After that, I went to another one of my favorite places, my job. I work at an art gallery downtown and I can honestly say that that place, especially the people who work there, have been huge for me the past 8 months. I began as an intern there last spring and then for some reason they decided to hire me and keep me around. I have learned not only so much about myself, but also so much about what it means to do what you love and love what you do. It has helped me calm down and settled a few questions in regards to "What in the world am I good at enough to do as a job?" haha Needless to say, the Lord heard my cry for direction and led me to a pretty great place.
One of the things I really love about working downtown is the huge diversity of people I get to meet. From art gurus to tourists from all over the world to little old men who work in the office down the block, I get to have some of the neatest conversations. Yesterday, I met two Australian guys who ended up teaching me a whole lot without even realizing it.
Matt and Ben (I instantly connected it with Matt Damon and Ben Affleck but they were not amused) had met each other at a hostel in New Orleans. Then, they parted ways and ended up crossing paths again in Nashville... kind of crazy awesome, right? Both of them have been traveling for quite sometime and I could not help but want to pick their brain about it all in hopes of one day getting to have a similar adventure. Matt is nearing the end of a 15 month bike trip across north and central america while Ben is finishing up his tour of the U.S. and headed to Colombia pretty soon.

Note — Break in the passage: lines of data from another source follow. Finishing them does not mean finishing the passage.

(** *** Repository calls *)

Lemma repo_call {A : Type} (body : Repository -> (A + error) * Repository)
    (w : World) :
  repo (call body) w
  = match nextCallFails (repository w) with
    | Some e => Returned (inr e) (with_repository (consumeFault (repository w)) w)
    | None =>
        Returned (body (consumeFault (repository w))).1
          (with_repository (body (consumeFault (repository w))).2 w)
    end.
Proof.
  unfold repo, call, nextCallFails.
  destruct (head (faults (repository w))) as [[text|]|]; try reflexivity;
    destruct (body (consumeFault (repository w))); reflexivity.
Qed.

Lemma find_replaceOperation (o : Operation) (l : list Operation) :
  find (hasID (ID o)) l ≠ None →
  find (hasID (ID o)) (replaceOperation o l) = Some o.
Proof.
  induction l as [|x l IH]; simpl; [congruence|].
  destruct (hasID (ID o) x) eqn:Hx; simpl.
  - intros _. unfold hasID. by rewrite bool_decide_eq_true_2.
  - rewrite Hx. exact IH.
Qed.

Lemma length_replaceOperation (o : Operation) (l : list Operation) :
  length (replaceOperation o l) = length l.
Proof.
  induction l as [|x l IH]; simpl; [reflexivity|].
  destruct (hasID (ID o) x); simpl; congruence.
Qed.

(** *** Writing the Ready column *)

Lemma sameShell_refl (w : World) : sameShell w w.
Proof. by unfold sameShell. Qed.

Lemma sameShell_trans (w1 w2 w3 : World) :
  sameShell w1 w2 → sameShell w2 w3 → sameShell w1 w3.
Proof. unfold sameShell. intuition congruence. Qed.

Lemma fetchAndUpdateResource_spec (objectID : string) (objectType : ObjectType)
    (ready : bool) (w : World) :
  ∃ err w',
    fetchAndUpdateResource objectID objectType (SetReady ready) w = Returned err w'
    ∧ sameShell w w'
    ∧ operations (repository w') = operations (repository w)
    ∧ (err = None →
       objects (repository w')
       = setReadyKey ready (objectType, objectID) (objects (repository w))).
Proof.
  unfold fetchAndUpdateResource, mbind, M_bind, GetResource.
  rewrite repo_call.
  destruct (nextCallFails (repository w)) as [e|] eqn:Hf1.
  - unfold nextCallFails in Hf1.
    destruct (head (faults (repository w))) as [[text|]|]; try discriminate.
    injection Hf1 as <-. simpl.
    eexists _, _. split; [reflexivity|].
    repeat split; simpl; discriminate.
  - simpl. unfold setReadyKey.
    destruct (objects (repository w) !! (objectType, objectID)) as [flag|] eqn:Hk;
      simpl.
    + unfold updateResource, mbind, M_bind, UpdateResource. simpl.
      rewrite repo_call. simpl.
      destruct (nextCallFails (consumeFault (repository w))) as [e|] eqn:Hf2;
        simpl.
      * eexists _, _. split; [reflexivity|]. repeat split; simpl; discriminate.
      * rewrite Hk. simpl. eexists _, _. split; [reflexivity|].
        repeat split; simpl; reflexivity.
    + eexists _, _. split; [reflexivity|]. repeat split; simpl; reflexivity.
Qed.

Lemma updateTransitiveResources_spec (resources : list RelatedType)
    (ready : bool) (w : World) :
  ∃ err w',
    updateTransitiveResources resources (SetReady ready) w = Returned err w'
    ∧ sameShell w w'
    ∧ operations (repository w') = operations (repository w)
    ∧ (err = None →
       objects (repository w')
       = setReadyKeys ready (createKeys resources) (objects (repository w))).
Proof.
  revert w. induction resources as [|trR rest IH]; intros w; simpl.
  - eexists _, _. split; [reflexivity|].
    split; [apply sameShell_refl|]. split; reflexivity.
  - unfold createKeys. rewrite filter_cons.
    destruct (decide (rt_OperationType trR = CREATE)) as [Hc|Hc].
    + rewrite bool_decide_eq_true_2 by done. unfold mbind, M_bind.
      destruct (fetchAndUpdateResource_spec (rt_ID trR) (rt_Type trR) ready w)
        as (err & w1 & -> & Hsh & Hops & Hobj).
      destruct err as [e|].
      * eexists _, _. split; [reflexivity|]. repeat split; try apply Hsh; try done.
      * destruct (IH w1) as (err & w2 & -> & Hsh2 & Hops2 & Hobj2).
        eexists _, _. split; [reflexivity|].
        split; [by eapply sameShell_trans|]. split; [congruence|].
        intros ->. simpl. unfold setReadyKeys in *. simpl.
        rewrite Hobj2 by done. by rewrite Hobj.
    + rewrite bool_decide_eq_false_2 by done.
      destruct (IH w) as (err & w2 & -> & Hsh2 & Hops2 & Hobj2).
      eexists _, _. split; [reflexivity|]. repeat split; try apply Hsh2; done.
Qed.

Lemma setReadyKey_lookup (ready : bool) (k k' : ObjectType * string)
    (m : gmap (ObjectType * string) bool) :
  setReadyKey ready k m !! k'
  = if decide (k = k') then (fun _ => ready) <$> m !! k' else m !! k'.
Proof.
  unfold setReadyKey. destruct (decide (k = k')) as [->|Hne].
  - destruct (m !! k') eqn:Hk; simpl; [apply lookup_insert_eq | exact Hk].
  - destruct (m !! k) eqn:Hk; [by apply lookup_insert_ne | reflexivity].
Qed.

Lemma setReadyKeys_lookup (ready : bool) (ks : list (ObjectType * string))
    (k : ObjectType * string) (m : gmap (ObjectType * string) bool) :
  setReadyKeys ready ks m !! k
  = if decide (k ∈ ks) then (fun _ => ready) <$> m !! k else m !! k.
Proof.
  revert m. induction ks as [|k0 ks IH]; intros m; simpl.
  - destruct (decide (k ∈ [])) as [Hin|_]; [by apply elem_of_nil in Hin | done].
  - unfold setReadyKeys in *. simpl. rewrite IH, setReadyKey_lookup.
    destruct (decide (k ∈ k0 :: ks)) as [Hin|Hin];
      destruct (decide (k ∈ ks)) as [Hin'|Hin'];
      destruct (decide (k0 = k)) as [->|Hne];
      try (destruct (m !! k); reflexivity).
    + apply elem_of_cons in Hin as [Heq|Hin]; [by subst | done].
    + destruct Hin. by right.
    + destruct Hin. by right.
    + destruct Hin. by left.
Qed.

Lemma elem_of_createKeys (trR : RelatedType) (resources : list RelatedType) :
  trR ∈ resources → rt_OperationType trR = CREATE →
  (rt_Type trR, rt_ID trR) ∈ createKeys resources.
Proof.
  intros Hin Hc. unfold createKeys.
  apply (list_elem_of_fmap_2 (fun trR => (rt_Type trR, rt_ID trR))).
  by apply list_elem_of_filter.
Qed.

(** *** Writing the operation state *)

Lemma length_zero_empty (x : string) : String.length x = 0%nat ↔ x = "".
Proof. destruct x; simpl; split; congruence. Qed.

Lemma updateOperationState_spec (operation : Operation)
    (state : OperationState) (opErr : option error) (w : World) :
  ∃ operation' err w',
    updateOperationState (Some operation) state opErr w
    = Returned (operation', err) w'
    ∧ sameShell w w'
    ∧ objects (repository w') = objects (repository w)
    ∧ State operation' = state
    ∧ sameButStateErrors operation operation'
    ∧ (Errors operation' = Errors operation
       ∨ (Errors operation = ""
          ∧ ∃ e, opErr = Some e
                 ∧ json_Marshal (ToHTTPError e) = inl (Errors operation')))
    ∧ match err with
      | None =>
          storedOperation (ID operation) w ≠ None
          ∧ operations (repository w')
            = replaceOperation
                (with_UpdatedAt (clock (repository w)) operation')
                (operations (repository w))
      | Some _ => operations (repository w') = operations (repository w)
      end.
Proof.
  unfold updateOperationState.
  assert (Hwrite : ∀ o : Operation,
    ∃ err w',
      (res ← repo (UpdateOperation o);
       match res with
       | inr err =>
           mret (o, Some (ErrorString
             ("failed to update state of operation with id " +:+ ID o
              +:+ " to " +:+ StateString state +:+ ": " +:+ Error err)))
       | inl _ => mret (o, None)
       end) w = Returned (o, err) w'
      ∧ sameShell w w'
      ∧ objects (repository w') = objects (repository w)
      ∧ match err with
        | None =>
            storedOperation (ID o) w ≠ None
            ∧ operations (repository w')
              = replaceOperation (with_UpdatedAt (clock (repository w)) o)
                  (operations (repository w))
        | Some _ => operations (repository w') = operations (repository w)
        end).
  { intros o. unfold mbind, M_bind, UpdateOperation. rewrite repo_call.
    destruct (nextCallFails (repository w)) as [e|]; simpl.
    - eexists _, _. split; [reflexivity|]. by repeat split.
    - unfold storedOperation.
      destruct (find (hasID (ID o)) (operations (repository w))) eqn:Hfind;
        simpl; eexists _, _; (split; [reflexivity|]); by repeat split. }
  destruct opErr as [e|].
  - destruct (json_Marshal (ToHTTPError e)) as [bytes|merr] eqn:Hm.
    + destruct (decide (String.length (Errors (with_State state operation)) = 0%nat))
        as [Hlen|Hlen].
      * rewrite bool_decide_eq_true_2 by done.
        destruct (Hwrite (with_Errors bytes (with_State state operation)))
          as (err & w' & -> & Hsh & Hobj & Hrow).
        eexists _, _, _. split; [reflexivity|].
        repeat split; try apply Hsh; try done.
        right. split; [by apply length_zero_empty in Hlen|]. eauto.
      * rewrite bool_decide_eq_false_2 by done.
        destruct (Hwrite (with_State state operation))
          as (err & w' & -> & Hsh & Hobj & Hrow).
        eexists _, _, _. split; [reflexivity|].
        repeat split; try apply Hsh; try done. by left.
    + eexists _, _, _. split; [reflexivity|].
      repeat split; try done. by left.
  - destruct (Hwrite (with_State state operation))
      as (err & w' & -> & Hsh & Hobj & Hrow).
    eexists _, _, _. split; [reflexivity|].
    repeat split; try apply Hsh; try done. by left.
Qed.

(** A write of an operation whose non-empty [Errors] agree with its
    stored record leaves the stored [Errors] as they are. *)
Lemma updateOperationState_storedErrors (operation : Operation)
    (state : OperationState) (opErr : option error) (w : World) :
  Errors operation ≠ "" →
  storedErrors (ID operation) w = Some (Errors operation) →
  storedErrors (ID operation)
    (finalWorld (updateOperationState (Some operation) state opErr w))
  = Some (Errors operation).
Proof.
  intros Hne Hrow.
  destruct (updateOperationState_spec operation state opErr w)
    as (op' & err & w' & -> & _ & _ & _ & Hsame & Herr & Hw).
  simpl. destruct Herr as [Heq|[Hempty _]]; [|congruence].
  destruct Hsame as (Hid & _).
  unfold storedErrors, storedOperation in *.
  destruct err as [e|].
  - by rewrite Hw.
  - destruct Hw as [Hfound ->].
    rewrite <- Hid.
    change (ID op') with (ID (with_UpdatedAt (clock (repository w)) op')).
    rewrite find_replaceOperation; [simpl; congruence|].
    simpl. by rewrite Hid.
Qed.

(** *** The success path *)

Lemma updateResource_spec (obj : Object) (ready : bool) (w : World) :
  ∃ res err w',
    updateResource (Some obj) (SetReady ready) w = Returned (res, err) w'
    ∧ sameShell w w'
    ∧ operations (repository w') = operations (repository w)
    ∧ (err = None →
       res = Some (mkObject (GetID obj) (GetType obj) ready)
       ∧ objects (repository w) !! (GetType obj, GetID obj) ≠ None
       ∧ objects (repository w')
         = <[(GetType obj, GetID obj) := ready]> (objects (repository w))).
Proof.
  unfold updateResource, mbind, M_bind, UpdateResource. simpl.
  rewrite repo_call.
  destruct (nextCallFails (repository w)) as [e|]; simpl.
  - eexists _, _, _. split; [reflexivity|]. by repeat split.
  - destruct (objects (repository w) !! (GetType obj, GetID obj)) eqn:Hk; simpl;
      eexists _, _, _; (split; [reflexivity|]); by repeat split.
Qed.

Lemma finalStateOf_spec (op : Operation) : finalStateOf op = specFinalState op.
Proof.
  unfold finalStateOf, specFinalState, IsZero.
  destruct (decide (Type_ op = DELETE)) as [Ht|Ht];
    destruct (decide (DeletionScheduled op = 0)) as [Hd|Hd].
  - rewrite !bool_decide_eq_true_2 by done. simpl.
    by rewrite decide_False by (intros [? ?]; done).
  - rewrite bool_decide_eq_true_2 by done. simpl.
    by rewrite decide_False by (intros [? ?]; done).
  - rewrite bool_decide_eq_false_2, bool_decide_eq_true_2 by done. simpl.
    by rewrite decide_False by (intros [? ?]; done).
  - rewrite !bool_decide_eq_false_2 by done. simpl.
    by rewrite decide_True by done.
Qed.

(** *** Admission *)

(** How a call may have changed the table of operations on behalf of
    [operation]: not at all, by appending it, or by replacing its
    record. *)
Lemma storeOrUpdateOperation_spec (operation : Operation)
    (lastOperation : option Operation) (w : World) :
  ∃ err w',
    storeOrUpdateOperation operation lastOperation w = Returned err w'
    ∧ sameShell w w'
    ∧ objects (repository w') = objects (repository w)
    ∧ (operations (repository w') = operations (repository w)
       ∨ (storedOperation (ID operation) w = None
          ∧ operations (repository w')
            = (operations (repository w) ++ [operation])%list)
       ∨ (storedOperation (ID operation) w ≠ None
          ∧ operations (repository w')
            = replaceOperation
                (with_UpdatedAt (clock (repository w)) operation)
                (operations (repository w)))).
Proof.
  unfold storeOrUpdateOperation, storedOperation.
  destruct (match lastOperation with
            | None => true
            | Some last => negb (bool_decide (ID operation = ID last))
            end).
  - unfold mbind, M_bind, mret, M_ret, CreateOperation. rewrite repo_call.
    destruct (nextCallFails (repository w)) as [e|]; cbn.
    + eexists _, _. split; [reflexivity|]. repeat split. by left.
    + destruct (find (hasID (ID operation)) (operations (repository w)))
        eqn:Hfind; cbn; eexists _, _; (split; [reflexivity|]); repeat split.
      * by left.
      * right. left. by split.
  - destruct (Reschedule operation || negb (IsZero (DeletionScheduled operation))).
    + unfold mbind, M_bind, mret, M_ret, UpdateOperation. rewrite repo_call.
      destruct (nextCallFails (repository w)) as [e|]; cbn.
      * eexists _, _. split; [reflexivity|]. repeat split. by left.
      * destruct (find (hasID (ID operation)) (operations (repository w)))
          eqn:Hfind; cbn; eexists _, _; (split; [reflexivity|]); repeat split.
        -- right. right. by split.
        -- by left.
    + eexists _, _. split; [reflexivity|]. repeat split. by left.
Qed.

As they were telling me this all I could think about was how lonely they must be. I mean, they are doing all of this traveling by themselves basically, so why aren't they terribly depressed? Ben even has a girlfriend back home... doesn't he miss her too much to be gone this long? These are some of the girly questions popping in my mind. When I asked Matt how he managed to do it for so long he looked around the table and said, "I'm not alone, I've got you guys!" I kind of rolled my eyes and laughed but then I realized it... he's not lying? How can he be so happy being with strangers? I envied Matt's ability to be present, with his snarky sense of humor and infectious laugh, I found myself not wanting dinner to end because he reminded me of how I used to once view life. When I asked him what was one of the most important things he has learned throughout his travels so far he said, "I have learned that I can really do whatever I want. If I really, truly set my mind on something... I can really do it." He didn't mean it in a selfish way, but in that he did not have to listen to "misinformed" people (as he put it) to make decisions. People thought he was nuts for wanting to do a bike trip but look at him now! That was some good encouragement for me. There are always going to be people who think they know exactly what you should do and I do believe in following wise council... but where would we be had some very key people not taken a leap of faith and gone against the norm?

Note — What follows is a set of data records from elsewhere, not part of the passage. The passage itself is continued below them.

(** *** [ColumnEncoder::encodeRScript] with a set of allowed prefixes *)

Definition shorter_first : relation string := λ l r, size l ≤ size r.
Global Instance shorter_first_dec : RelDecision shorter_first.
Proof. intros a b. unfold shorter_first. apply _. Defined.

(** The prefixes as the loop sees them: the elements of the [std::set] in
    its own order, sorted by [std::sort] with the comparison
    [l.size() < r.size()], behind an empty prefix. *)
Definition prefixOrder (allowedPrefixes : gset string) : list string :=
  EmptyString
  :: std_sort (λ l r, bool_decide (size l < size r))
       (merge_sort String.le (elements allowedPrefixes)).

(** The body of the loop over the prefixes; [std::map::insert] keeps an
    entry that is already there.  The two aggregate views are arguments of
    one call, evaluated here in the order they are written. *)
Definition encodeWithPrefix (st : string * gmap string (gset string) * Registry)
    (prefix : string) : result (string * gmap string (gset string) * Registry) :=
  let '(text, prefixedColumnsFound, r) := st in
  match encodingMap r with
  | (Throw e, _) => Throw e
  | (Ok map, r) =>
      match originalNames r with
      | (Throw e, _) => Throw e
      | (Ok names, r) =>
          '(text, columnNamesFound) ← encodeRScript text map names prefix;
          Ok (text,
              match prefixedColumnsFound !! prefix with
              | None => <[prefix := columnNamesFound]> prefixedColumnsFound
              | Some _ => prefixedColumnsFound
              end,
              r)
      end
  end.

Somehow I had veered away from being like Matt and Ben... able to sit and enjoy a strangers company where ever I may be. I had forgotten how good it feels to hear about people from far away places and realize we are all still human. I had forgotten how much I can learn from people like Matt and Ben if I only just let down my "comfort fortress" for a second and listen.
God is talking to us and showing us things all the time. Whether it be through a conversation, a beautiful flower or a book, He wants to communicate with us... we just have to unlock the door and let Him in.